> **AIM OF THE EXERCISE**:
Find all the lines in the material below with the word "when", and copy them.

:: TASK INPUT ::

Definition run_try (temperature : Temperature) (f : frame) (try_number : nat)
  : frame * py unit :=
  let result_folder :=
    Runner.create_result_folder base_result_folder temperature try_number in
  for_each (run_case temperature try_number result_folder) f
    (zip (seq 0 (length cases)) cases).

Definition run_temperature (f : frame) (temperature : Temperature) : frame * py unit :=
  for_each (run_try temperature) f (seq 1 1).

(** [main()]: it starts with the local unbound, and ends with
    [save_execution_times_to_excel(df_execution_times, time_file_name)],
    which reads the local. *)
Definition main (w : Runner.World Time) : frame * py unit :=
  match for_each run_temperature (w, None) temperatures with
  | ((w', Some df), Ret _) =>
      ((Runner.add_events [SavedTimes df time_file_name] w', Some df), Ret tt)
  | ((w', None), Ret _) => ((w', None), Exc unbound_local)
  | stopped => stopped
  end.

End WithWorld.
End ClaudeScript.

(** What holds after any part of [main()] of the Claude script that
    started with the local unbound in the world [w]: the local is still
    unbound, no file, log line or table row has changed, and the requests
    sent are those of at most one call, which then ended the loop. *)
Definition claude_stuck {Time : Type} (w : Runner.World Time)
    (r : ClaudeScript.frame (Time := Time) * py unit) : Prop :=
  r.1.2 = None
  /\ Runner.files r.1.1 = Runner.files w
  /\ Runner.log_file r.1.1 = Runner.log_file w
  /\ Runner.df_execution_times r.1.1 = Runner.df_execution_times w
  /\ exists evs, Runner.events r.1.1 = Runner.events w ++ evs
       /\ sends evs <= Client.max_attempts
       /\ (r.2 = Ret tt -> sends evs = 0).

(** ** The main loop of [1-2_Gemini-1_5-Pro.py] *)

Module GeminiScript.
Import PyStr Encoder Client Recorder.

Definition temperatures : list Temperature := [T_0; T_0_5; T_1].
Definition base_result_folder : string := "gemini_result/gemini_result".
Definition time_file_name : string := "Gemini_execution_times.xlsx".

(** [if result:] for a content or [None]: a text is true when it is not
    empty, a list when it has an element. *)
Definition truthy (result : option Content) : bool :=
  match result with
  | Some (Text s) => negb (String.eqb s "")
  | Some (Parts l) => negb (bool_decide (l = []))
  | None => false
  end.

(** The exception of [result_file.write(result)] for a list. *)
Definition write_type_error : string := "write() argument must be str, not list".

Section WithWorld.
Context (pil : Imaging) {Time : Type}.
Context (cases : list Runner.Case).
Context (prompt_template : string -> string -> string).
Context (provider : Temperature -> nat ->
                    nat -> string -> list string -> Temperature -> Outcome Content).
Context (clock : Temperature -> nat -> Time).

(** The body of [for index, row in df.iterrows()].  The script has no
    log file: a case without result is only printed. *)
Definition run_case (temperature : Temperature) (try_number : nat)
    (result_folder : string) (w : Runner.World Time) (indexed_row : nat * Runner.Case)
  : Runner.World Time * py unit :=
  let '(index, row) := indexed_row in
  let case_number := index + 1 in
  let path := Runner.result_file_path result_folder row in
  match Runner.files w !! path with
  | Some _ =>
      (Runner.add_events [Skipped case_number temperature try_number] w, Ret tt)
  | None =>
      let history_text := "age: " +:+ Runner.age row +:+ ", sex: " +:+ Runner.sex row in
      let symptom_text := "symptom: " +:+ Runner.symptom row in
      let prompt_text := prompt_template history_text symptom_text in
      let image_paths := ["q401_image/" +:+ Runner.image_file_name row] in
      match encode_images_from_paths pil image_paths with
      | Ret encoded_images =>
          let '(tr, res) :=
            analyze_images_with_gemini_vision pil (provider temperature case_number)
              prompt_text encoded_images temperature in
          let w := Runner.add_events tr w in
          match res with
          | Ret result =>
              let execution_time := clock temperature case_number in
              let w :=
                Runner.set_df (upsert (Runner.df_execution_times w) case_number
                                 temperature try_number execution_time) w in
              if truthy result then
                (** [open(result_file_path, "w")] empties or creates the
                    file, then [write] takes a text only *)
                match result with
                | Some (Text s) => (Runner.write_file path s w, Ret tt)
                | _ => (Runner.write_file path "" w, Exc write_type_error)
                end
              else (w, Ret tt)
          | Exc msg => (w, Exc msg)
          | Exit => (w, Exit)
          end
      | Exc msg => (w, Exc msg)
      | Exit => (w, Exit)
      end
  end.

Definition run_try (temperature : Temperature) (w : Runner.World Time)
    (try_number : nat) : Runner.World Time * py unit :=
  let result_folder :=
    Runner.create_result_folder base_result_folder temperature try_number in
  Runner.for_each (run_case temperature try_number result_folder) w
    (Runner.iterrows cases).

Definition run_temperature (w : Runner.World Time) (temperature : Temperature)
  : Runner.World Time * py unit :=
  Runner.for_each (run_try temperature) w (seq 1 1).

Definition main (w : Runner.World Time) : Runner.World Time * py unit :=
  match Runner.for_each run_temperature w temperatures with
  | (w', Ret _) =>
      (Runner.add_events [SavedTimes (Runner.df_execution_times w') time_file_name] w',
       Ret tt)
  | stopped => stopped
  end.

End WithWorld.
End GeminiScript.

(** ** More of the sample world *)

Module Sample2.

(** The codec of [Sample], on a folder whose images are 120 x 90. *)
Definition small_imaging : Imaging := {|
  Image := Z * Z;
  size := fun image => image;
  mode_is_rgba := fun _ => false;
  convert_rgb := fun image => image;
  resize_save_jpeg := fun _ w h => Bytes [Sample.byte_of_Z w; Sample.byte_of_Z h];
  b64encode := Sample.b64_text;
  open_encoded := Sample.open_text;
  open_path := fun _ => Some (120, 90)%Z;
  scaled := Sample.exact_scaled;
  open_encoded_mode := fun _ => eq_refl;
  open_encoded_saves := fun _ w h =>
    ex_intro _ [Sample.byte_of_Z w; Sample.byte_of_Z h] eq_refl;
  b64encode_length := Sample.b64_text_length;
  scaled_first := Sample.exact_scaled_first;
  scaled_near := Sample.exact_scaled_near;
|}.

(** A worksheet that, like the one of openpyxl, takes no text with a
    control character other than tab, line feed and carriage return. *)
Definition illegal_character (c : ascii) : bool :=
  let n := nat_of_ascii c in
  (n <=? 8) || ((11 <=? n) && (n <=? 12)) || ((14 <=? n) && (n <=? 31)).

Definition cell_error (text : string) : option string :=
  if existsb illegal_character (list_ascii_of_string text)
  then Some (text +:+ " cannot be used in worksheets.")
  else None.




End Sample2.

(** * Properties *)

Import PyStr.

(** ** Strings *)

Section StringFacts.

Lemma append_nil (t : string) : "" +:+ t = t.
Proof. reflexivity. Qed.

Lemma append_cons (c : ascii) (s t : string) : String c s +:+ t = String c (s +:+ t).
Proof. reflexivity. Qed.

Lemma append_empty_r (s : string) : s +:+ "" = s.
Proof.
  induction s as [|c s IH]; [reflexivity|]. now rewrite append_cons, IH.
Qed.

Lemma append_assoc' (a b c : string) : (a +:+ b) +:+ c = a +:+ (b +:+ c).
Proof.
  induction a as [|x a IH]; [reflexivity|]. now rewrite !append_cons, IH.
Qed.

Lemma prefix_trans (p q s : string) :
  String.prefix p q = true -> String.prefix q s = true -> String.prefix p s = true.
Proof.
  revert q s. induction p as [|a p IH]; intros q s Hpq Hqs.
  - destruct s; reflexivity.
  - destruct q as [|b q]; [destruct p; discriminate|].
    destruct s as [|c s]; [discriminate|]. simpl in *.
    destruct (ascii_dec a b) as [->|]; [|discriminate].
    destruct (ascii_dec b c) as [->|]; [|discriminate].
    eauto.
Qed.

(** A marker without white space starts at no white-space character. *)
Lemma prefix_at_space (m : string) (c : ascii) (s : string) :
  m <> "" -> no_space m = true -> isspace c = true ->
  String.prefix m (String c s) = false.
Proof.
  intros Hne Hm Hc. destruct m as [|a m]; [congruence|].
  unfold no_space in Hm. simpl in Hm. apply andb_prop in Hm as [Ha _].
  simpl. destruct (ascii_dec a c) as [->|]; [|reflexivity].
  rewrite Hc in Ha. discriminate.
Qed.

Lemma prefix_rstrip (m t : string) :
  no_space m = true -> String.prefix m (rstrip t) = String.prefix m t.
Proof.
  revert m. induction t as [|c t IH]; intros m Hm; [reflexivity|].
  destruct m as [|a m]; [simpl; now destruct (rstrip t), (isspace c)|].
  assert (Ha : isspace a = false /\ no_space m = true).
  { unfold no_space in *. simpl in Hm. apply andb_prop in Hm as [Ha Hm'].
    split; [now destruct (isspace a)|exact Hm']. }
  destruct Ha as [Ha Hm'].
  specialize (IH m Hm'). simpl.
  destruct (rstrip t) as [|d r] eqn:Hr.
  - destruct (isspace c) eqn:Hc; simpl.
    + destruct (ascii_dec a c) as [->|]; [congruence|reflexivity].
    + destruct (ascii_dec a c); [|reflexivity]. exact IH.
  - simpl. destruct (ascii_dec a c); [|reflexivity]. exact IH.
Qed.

:::
:: TASK INPUT ::

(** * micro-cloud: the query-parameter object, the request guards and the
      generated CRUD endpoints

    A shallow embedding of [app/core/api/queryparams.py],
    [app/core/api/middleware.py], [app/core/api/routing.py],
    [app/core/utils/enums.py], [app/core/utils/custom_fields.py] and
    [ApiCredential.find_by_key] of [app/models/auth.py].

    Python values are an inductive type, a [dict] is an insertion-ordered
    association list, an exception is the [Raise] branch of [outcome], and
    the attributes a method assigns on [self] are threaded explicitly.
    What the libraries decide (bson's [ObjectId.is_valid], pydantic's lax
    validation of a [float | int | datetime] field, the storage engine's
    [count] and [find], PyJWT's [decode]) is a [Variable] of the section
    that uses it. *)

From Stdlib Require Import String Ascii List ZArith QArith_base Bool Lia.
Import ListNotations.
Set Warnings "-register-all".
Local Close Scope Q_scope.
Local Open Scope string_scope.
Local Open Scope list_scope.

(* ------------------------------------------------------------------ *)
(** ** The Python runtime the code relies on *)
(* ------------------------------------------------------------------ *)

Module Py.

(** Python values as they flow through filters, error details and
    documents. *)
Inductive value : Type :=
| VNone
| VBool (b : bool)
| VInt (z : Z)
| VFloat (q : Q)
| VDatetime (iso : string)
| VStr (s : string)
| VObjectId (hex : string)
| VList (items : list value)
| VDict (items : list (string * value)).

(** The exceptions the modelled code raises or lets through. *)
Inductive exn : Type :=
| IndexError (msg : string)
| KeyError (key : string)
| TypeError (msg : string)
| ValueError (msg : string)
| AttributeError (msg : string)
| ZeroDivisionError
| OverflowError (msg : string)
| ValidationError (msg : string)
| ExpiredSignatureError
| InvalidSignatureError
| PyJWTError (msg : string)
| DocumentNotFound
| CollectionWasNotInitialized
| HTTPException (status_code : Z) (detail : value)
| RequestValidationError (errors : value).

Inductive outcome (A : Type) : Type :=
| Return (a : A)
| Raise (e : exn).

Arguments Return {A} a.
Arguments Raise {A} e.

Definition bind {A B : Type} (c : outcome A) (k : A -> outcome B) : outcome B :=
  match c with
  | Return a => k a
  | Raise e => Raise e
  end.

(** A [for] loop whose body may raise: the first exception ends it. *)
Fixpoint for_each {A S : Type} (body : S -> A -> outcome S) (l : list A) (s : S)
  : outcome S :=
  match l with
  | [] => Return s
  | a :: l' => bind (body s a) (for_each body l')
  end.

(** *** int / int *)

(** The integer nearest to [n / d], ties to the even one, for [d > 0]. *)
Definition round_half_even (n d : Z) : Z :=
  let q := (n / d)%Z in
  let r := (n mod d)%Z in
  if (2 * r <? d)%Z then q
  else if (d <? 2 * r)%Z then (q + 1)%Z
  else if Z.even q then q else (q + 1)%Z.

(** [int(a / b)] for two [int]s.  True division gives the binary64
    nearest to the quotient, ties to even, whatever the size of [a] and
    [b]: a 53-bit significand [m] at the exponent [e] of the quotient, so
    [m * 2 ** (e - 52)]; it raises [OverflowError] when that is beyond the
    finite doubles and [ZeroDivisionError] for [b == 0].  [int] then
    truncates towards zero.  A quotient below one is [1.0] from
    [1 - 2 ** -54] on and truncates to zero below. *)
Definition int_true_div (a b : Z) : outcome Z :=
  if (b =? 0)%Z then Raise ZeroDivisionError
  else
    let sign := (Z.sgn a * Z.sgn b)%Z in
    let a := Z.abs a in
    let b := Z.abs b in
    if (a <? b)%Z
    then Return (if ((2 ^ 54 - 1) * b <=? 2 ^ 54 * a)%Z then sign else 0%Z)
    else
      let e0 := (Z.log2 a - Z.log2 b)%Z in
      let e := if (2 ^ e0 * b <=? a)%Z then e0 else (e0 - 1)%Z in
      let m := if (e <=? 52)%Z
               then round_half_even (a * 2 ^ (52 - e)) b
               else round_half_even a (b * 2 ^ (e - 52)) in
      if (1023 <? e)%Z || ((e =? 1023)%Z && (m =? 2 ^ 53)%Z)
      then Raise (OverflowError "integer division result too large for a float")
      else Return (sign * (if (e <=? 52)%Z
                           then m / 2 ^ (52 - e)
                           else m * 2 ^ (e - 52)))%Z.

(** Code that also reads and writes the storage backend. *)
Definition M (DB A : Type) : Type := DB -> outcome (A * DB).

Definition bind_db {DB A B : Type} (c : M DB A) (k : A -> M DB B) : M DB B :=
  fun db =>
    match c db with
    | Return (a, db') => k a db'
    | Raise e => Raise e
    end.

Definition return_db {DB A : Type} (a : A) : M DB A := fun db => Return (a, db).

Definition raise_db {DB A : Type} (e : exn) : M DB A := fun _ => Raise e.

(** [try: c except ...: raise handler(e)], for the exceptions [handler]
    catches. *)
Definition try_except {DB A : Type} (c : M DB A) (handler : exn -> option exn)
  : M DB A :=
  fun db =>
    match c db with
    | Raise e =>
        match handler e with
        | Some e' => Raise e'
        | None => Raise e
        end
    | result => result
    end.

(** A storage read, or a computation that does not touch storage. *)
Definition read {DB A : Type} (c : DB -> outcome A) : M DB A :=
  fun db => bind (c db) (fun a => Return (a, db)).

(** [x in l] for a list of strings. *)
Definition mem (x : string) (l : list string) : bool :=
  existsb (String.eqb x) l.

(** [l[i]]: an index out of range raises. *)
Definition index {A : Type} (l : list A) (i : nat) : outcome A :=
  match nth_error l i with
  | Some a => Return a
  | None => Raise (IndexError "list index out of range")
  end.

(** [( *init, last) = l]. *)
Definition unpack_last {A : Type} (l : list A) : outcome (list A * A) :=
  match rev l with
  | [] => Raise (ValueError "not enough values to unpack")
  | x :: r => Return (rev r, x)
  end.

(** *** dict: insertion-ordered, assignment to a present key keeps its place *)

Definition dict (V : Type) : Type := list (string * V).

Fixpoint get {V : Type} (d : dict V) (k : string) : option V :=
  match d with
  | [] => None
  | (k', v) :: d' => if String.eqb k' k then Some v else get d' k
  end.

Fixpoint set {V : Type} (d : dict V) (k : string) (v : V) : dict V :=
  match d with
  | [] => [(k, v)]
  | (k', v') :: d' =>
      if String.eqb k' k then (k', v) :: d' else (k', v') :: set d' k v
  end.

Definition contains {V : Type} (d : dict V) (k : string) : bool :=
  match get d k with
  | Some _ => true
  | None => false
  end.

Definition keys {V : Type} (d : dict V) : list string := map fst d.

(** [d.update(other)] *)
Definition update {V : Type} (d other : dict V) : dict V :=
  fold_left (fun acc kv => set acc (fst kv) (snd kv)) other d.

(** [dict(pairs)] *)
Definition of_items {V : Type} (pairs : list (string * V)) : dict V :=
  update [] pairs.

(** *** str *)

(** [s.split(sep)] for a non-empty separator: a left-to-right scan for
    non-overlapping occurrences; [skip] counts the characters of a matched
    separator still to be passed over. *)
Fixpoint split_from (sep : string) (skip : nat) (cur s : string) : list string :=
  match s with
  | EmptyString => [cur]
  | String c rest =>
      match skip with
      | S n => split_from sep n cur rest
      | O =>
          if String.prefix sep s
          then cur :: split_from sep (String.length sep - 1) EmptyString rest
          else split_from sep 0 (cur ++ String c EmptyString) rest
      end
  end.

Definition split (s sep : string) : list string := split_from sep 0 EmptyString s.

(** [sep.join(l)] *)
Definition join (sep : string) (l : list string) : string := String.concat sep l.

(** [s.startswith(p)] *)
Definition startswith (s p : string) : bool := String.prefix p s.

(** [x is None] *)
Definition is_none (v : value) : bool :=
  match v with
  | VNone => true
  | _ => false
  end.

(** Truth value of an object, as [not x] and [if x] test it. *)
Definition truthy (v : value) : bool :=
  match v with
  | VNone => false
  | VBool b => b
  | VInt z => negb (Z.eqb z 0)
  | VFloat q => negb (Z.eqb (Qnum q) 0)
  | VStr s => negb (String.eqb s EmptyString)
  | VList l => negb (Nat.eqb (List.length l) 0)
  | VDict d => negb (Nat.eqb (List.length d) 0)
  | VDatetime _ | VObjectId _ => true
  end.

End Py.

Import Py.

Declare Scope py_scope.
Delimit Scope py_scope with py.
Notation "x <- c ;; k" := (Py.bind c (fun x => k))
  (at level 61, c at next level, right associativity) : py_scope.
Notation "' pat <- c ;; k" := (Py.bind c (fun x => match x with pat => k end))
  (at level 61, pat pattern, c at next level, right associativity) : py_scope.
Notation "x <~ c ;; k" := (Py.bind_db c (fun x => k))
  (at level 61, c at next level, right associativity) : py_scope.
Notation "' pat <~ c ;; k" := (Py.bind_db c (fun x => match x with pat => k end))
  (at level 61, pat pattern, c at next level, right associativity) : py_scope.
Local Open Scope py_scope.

:::

> **RESULT FOR THIS EXERCISE**:
(** [if result:] for a content or [None]: a text is true when it is not
    empty, a list when it has an element. *)
    [m * 2 ** (e - 52)]; it raises [OverflowError] when that is beyond the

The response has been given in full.